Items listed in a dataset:
*-*-*

(* ===== verification/Prelude.v ===== *)
(** * Kathara for Go: a verification development

    The program builds network scenarios and runs them: a directory with a
    lab.conf (and possibly lab.dep and lab.ext) is parsed into a scenario of
    devices wired to collision domains, which a backend (Docker or Kubernetes)
    then creates, and a terminal multiplexer shows.  This library models package
    [model], package [labfile], the scenario filesystem of package [vfs], the
    dispatcher of package [event], the classification of package [kerrors], the
    helpers of [internal/util], the settings with their file and their form, the
    terminal emulator and its multiplexer, the Docker and the Kubernetes backend, the
    client API in front of them, and on top of that the command line [cmd/kathara]
    with its console output [internal/cliout].  The sources are under src/ with the
    same names.

    A command runs through the library in this order: [CliRoot.dispatch] reads the
    command line ([CliArgs], [CliUsage], [CliCommands]) and enters a body ([CliStart],
    [CliInfo], [CliExec], [SettingsForm]); the body reads the scenario
    ([LabConf], [LabExt], [LabFolder], or an archive, [CliArchive]) into the heap of
    [Machine], edits it with the operations of [Lab], and hands it to a manager, of
    which [DockerMgr] and [K8sMgr] are the two the code has; what it answers goes
    through [CliConsole] and [CliJson].

    ** Conventions

    A Go function returning a value and an error is a function into
    [result goerror A].  A method that mutates its receiver is a program of the
    state and error monad [M S E A]; what it changed before it failed stays
    changed.  Pointers to devices, collision domains and scenarios are locations
    of an explicit heap ([Machine.heap]), so that aliasing is the one of the
    code; a nil dereference is the error [NilDeref] of [Machine.failure], apart
    from the errors the code returns.  A string is a list of bytes; [decode]
    reads it as Go reads UTF-8.  [int] and [int64] are integers with the range of
    64 bits where the code converts, saturates or overflows.  Code that is not
    in the repository is a parameter: the host calls of package os, the case
    mapping and the normalisation of golang.org/x/text, the search function of a
    compiled user pattern, the codes of bubbletea, the client of the daemon.  A
    map that the runtime ranges over in any order is a list in that order where
    the order shows.

    ** The files, in dependency order

    - Prelude: results, the monad with its Hoare triples, tactics, lists.
    - Slice, Strconv, StrOrder: indexing with the runtime's checks, [Atoi] and
      wrapping integers, sorting of strings.
    - GoString, Unicode, GoPath: what the code uses of packages strings,
      unicode/utf8, unicode, path and path/filepath.
    - Regex: package regexp for start-anchored patterns: a backtracking matcher with
      captures, with its meaning [den] and the captures [capt] it records.
    - Errors, Messages (kerrors/codes.go, errors.go, messages.go): error values,
      texts, [Unwrap], [Code], [HumanLabel]; [Code_known] and
      [Code_transparent] say that classification is total and that wrapping keeps it.
    - PyPrim (internal/util): [int()] twice, [repr()], versions, small validators;
      [PyInt_pyBigInt] relates the two integer parsers.
    - OrderedMap (model/ordered.go), Scalar (model/scalar.go, python.go).
    - Meta (model/meta.go): [AddMeta] and [UpdateMeta]; [metas_well_formed] is their
      invariant, [AddMeta_error_atomic] and [port_round_trip] their behaviour.
    - DepGen (labfile/depgen.go): [HasLoop_correct] (loop detection is the transitive
      closure), [Flatten_topological] (the boot order is a topological order),
      [Flatten_terminates].
    - Vfs (vfs/vfs.go, memory.go, sub.go, files.go, lines.go): the interface
      [FileSystem] as a class, its in-memory instance, directory views, creators,
      appenders, line editors.  VfsInv: [memory_stays_a_tree],
      [written_text_is_read_back], [DeleteLine_exact], and
      [late_close_orphans_a_file], a limit of the first.
    - Hash (internal/util/hash.go): MD5, URL-safe hash, slug.
    - Machine (model/machine.go, interface.go, link.go, externallink.go): the records,
      the heap, [checkNumbering] ([Check_sequential], [Check_bridged]), the
      accessors of the limits.
    - Lab (model/lab.go and the stateful half of machine.go): every operation that
      allocates or mutates.  LabInv: the scenario invariant [lab_inv], kept by
      every operation ([reachable_scenarios_consistent]), from which no call
      dereferences nil ([reachable_scenarios_never_panic]); what removing a
      device does; and [boot_order_respects_dependencies], which joins lab.dep's
      order to the scenario's.
    - Decode (labfile/decode.go), LabConf (deviceline.go, labconf.go), LabExt (dep.go,
      ext.go, options.go): the parsers.  Each line grammar is proved against its
      declarative reading ([matchDeviceLine_exact], [matchDepLine_exact],
      [extLine_exact]), each file against what it builds ([ParseLab_sound],
      [dep_file_exact], [ParseDep_correct], [external_links_valid]).  LabFolder
      (folder.go): a scenario from the subdirectories of a directory;
      [ParseFolder_devices].
    - Event (event/dispatcher.go, events.go): the subscriber table with reentrant
      callbacks.  [step] is what the library can do to the table;
      [Dispatch_runs_the_list], [Dispatch_terminates],
      [Unsubscribe_runs_hooks_then_deletes] and [deleted_list_is_final] hold for every
      interleaving of such steps.
    - Screen (term/screen.go): the terminal emulator of a pane.  ScreenInv: its
      invariant and [screen_never_panics]; [Write_chunks], that how the output is
      cut into writes does not matter.  ScreenText: [written_lines_are_read_back],
      [Resize_keeps_lines].
    - Mux (term/mux.go, mux_model.go, keys.go, mode.go): the multiplexer's update loop,
      its views and its goroutines as a step relation.  MuxInv:
      [multiplexer_never_panics] and [sessions_conserved] in every reachable state;
      [only_typed_keys_are_written], the fitting of the tabs.
    - Shlex (the shell words of both backends): [ShlexSplit_Join].
    - Json, Settings, SettingsInv (settings/): the schema of kathara.conf;
      [settings_round_trip], [Set_exact], [keys_are_typed].  SettingsFile: the file
      on a disk; [saved_settings_are_loaded].  SettingsForm
      (cmd/kathara/settings_tui.go): [settings_form_is_safe],
      [menu_answers_are_legal].
    - RealPath (internal/util/realpath_unix.go, path.go): [realPath_ends],
      [realPath_resolves].
    - Pool (pool.go of both backends): batches of goroutines;
      [every_run_completes] and [runs_refine_sequence].
    - DockerConf (naming.go, driveropts.go, startup.go, containerconfig.go of the Docker
      backend): names, labels, filters, the startup line, the payload of a
      container: [shared_network_is_found], [user_sysctl_wins],
      [startup_commands_verbatim].
    - Params (kathara/params.go, registry.go, client.go): the client API.
    - DockerApi (apiobject.go, apierr.go, execstream.go): the daemon's client as a
      class, inspected objects, running a command.  DockerPlugin (plugin.go,
      iptables_linux.go): [CheckAndDownload_ready].
    - Docker, DockerMgr (link.go, machine.go, image.go, manager.go of the Docker
      backend), DockerRec (reconstruct.go, stats.go).  DockerSim: the client that
      logs its calls, and a daemon for closed examples.  DockerInv: with the triple
      [emits] on what a program asks for, [UndeployLab_only_its_own],
      [DeployLab_only_adds], and [chosen_links_cover].  DockerMgr: the numbering the
      backend extends is the one [Machine.Check] asked for.  DockerRun:
      [wait_bounded], [ReadAll_frames].
    - Services, Emits: what both backends are made of: the state a service keeps
      (the scenario's heap, the API objects hung on it, the world of the client),
      batches run in order, the collision domains a selection of devices needs;
      and two triples on the calls a program makes, [emits] for what each of them
      may be and [traces] for the list of them.
    - Base64, FloatInt, JsonInv: the standard base64 encoding, integers in binary64
      and the shares of a width, and one lemma per production for what the decoder
      of Json makes of a document.
    - K8sConf (naming.go, startup.go, apiobject.go and the numbers of link.go of the
      Kubernetes backend), with SHA-256 and [format_pieces], that what is put into a
      template is not read again.  K8sNet: [allocated_apart],
      [annotation_read_back] and [vni_read_back].
    - K8sApi (namespace.go, secret.go, configmap.go, execstream.go, errors.go): the
      client of the API server as a class, and the services over it.  K8s
      (link.go, machine.go), K8sMgr (manager.go, config.go), K8sRec (the rebuilt
      scenario of manager.go, stats.go).  K8sLog: the client that logs its calls,
      and a cluster for closed examples.  K8sInv: [UndeployLab_in_its_namespace],
      [UndeployLab_spares_the_others], [startup_loop_counts_reports].  K8sDeploy:
      [DeployLinks_numbers_apart], [Create_then_undeploy].  K8sBack:
      [device_read_back].
    - Command line, output (internal/cliout): CliTable (text.go, table.go, panel.go), CliLayout
      ([Wrap_exact], [Render_fills_console]), CliJson (jsonwriter.go,
      envelopes.go), CliConsole (console.go, errors.go, slog.go, prompt.go,
      handlers.go), CliLines ([envelopes_are_read_back],
      [machine_output_is_json_lines]).
    - Command line, arguments (cmd/kathara): CliArgs (args.go, flags.go;
      [splitRemainder_exact]), CliUsage (usage.go, parser.go; [validate_exact]),
      CliCommands (what every command declares; [coherent] is checked of each).
    - Command line, bodies (cmd/kathara): CliExec (the output of exec;
      [exec_shows_its_output]), CliArchive (archive.go; [archive_stays_inside]),
      CliApp (app.go, and the host, the process and the manager as classes),
      CliStart (lstart.go, lclean.go, vstart.go), CliInfo (list.go, lconfig.go,
      wipe.go, config.go, exec.go), CliRoot (root.go, lrestart.go, main.go, the
      first half of connect.go and terminal.go, with instances of the classes for
      closed examples).  CliStartInv: [lstart_deploys_only_checked],
      [dry_run_needs_no_manager], [archive_directory_is_removed],
      [deployedNames_exact], [undeployedNames_exact].
    ** Fuel

    [hasLoopFrom] and [orderFrom] recurse along paths without repetition; their fuel,
    [loop_fuel], is one more than the names some device depends on, and
    [Flatten_terminates] and the proof of [HasLoop_correct] show it is never
    exhausted.  [codeOf] has the depth of the error as fuel ([codeOf_fuel]); the
    star of a pattern iterates at most as often as the text has letters
    ([star_loop_complete]); MD5 has one step for each block.  The loops over bytes
    ([Screen.write_loop], the word splitter, the decoder [Json.value], the frames
    of [DockerApi]) have the length of their input as fuel and consume some of it
    in every round; so does the decoder of a stream in CliExec ([decode_loop]), and
    the translation of a pattern and its expansion in LabFolder.  The solver for
    column widths narrows a column in every round and has one round more than
    columns ([Render_fills_console] includes that it ends).  The walk of RealPath
    has [walk_fuel], from the links of the host ([realPath_ends]); the resolution of
    an alias of an option has one step for each alias. A dispatch need not end,
    since its list may grow: running out of its fuel is the result [None], and
    [Dispatch_terminates] says how much is enough for a bounded list. What a
    watch of the API server delivers is a finite stream, so the waits of K8s
    recurse over it; the search for a VXLAN number has as many steps as numbers
    are taken, which [allocated_apart] shows to be enough. The wait for a
    device's startup commands polls a daemon that may never answer: [None] is
    "still waiting", and [wait_bounded] bounds the polls of a wait that has
    retries.

    ** Not modelled

    External terminals, tmux and pseudo-terminals, the session of [connect], the
    window around the multiplexer's own loop, the operations for other programs
    (cmd/kathara/api.go), the subscription of the console to the events,
    archives (pack.go), commands run on the host (external.go), charset
    detection, the host's own filesystem (vfs/osdir.go), test harnesses and the
    Python bindings. The library that parses flags is not in the repository:
    [CliRoot.ParseFlags] is what it gives. In a command the disk and the
    filesystem of a scenario are two states: the second is a directory of the
    first as it is when the scenario is made. A command that redraws until it is interrupted has
    the number of redraws as an argument; other interruptions are left out.
    Concurrency: the locks of the in-memory filesystem serialise its operations,
    which are modelled one after another; the dispatcher's lock is held for
    single accesses of its table, and between them anything may happen to it;
    the batches of the backends are [Pool], and the backends' own definitions
    run the tasks of a batch in order, which [runs_refine_sequence] justifies
    for tasks that do not interfere. A wait of the Kubernetes backend, a
    goroutine of its own in the code, reads its events after the batch it waits
    for. Elsewhere contexts are never cancelled. Log messages and modification
    times are left out: no result depends on them. *)

From Stdlib Require Export ZArith Lia Ascii String.
From stdpp Require Export base tactics numbers list gmap strings.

*-*-*

THE TASK: Quote only the stretch of lines that starts the data above and ends with the line containing "A Go function", both included.

REPLY:
(* ===== verification/Prelude.v ===== *)
(** * Kathara for Go: a verification development

    The program builds network scenarios and runs them: a directory with a
    lab.conf (and possibly lab.dep and lab.ext) is parsed into a scenario of
    devices wired to collision domains, which a backend (Docker or Kubernetes)
    then creates, and a terminal multiplexer shows.  This library models package
    [model], package [labfile], the scenario filesystem of package [vfs], the
    dispatcher of package [event], the classification of package [kerrors], the
    helpers of [internal/util], the settings with their file and their form, the
    terminal emulator and its multiplexer, the Docker and the Kubernetes backend, the
    client API in front of them, and on top of that the command line [cmd/kathara]
    with its console output [internal/cliout].  The sources are under src/ with the
    same names.

    A command runs through the library in this order: [CliRoot.dispatch] reads the
    command line ([CliArgs], [CliUsage], [CliCommands]) and enters a body ([CliStart],
    [CliInfo], [CliExec], [SettingsForm]); the body reads the scenario
    ([LabConf], [LabExt], [LabFolder], or an archive, [CliArchive]) into the heap of
    [Machine], edits it with the operations of [Lab], and hands it to a manager, of
    which [DockerMgr] and [K8sMgr] are the two the code has; what it answers goes
    through [CliConsole] and [CliJson].

    ** Conventions

    A Go function returning a value and an error is a function into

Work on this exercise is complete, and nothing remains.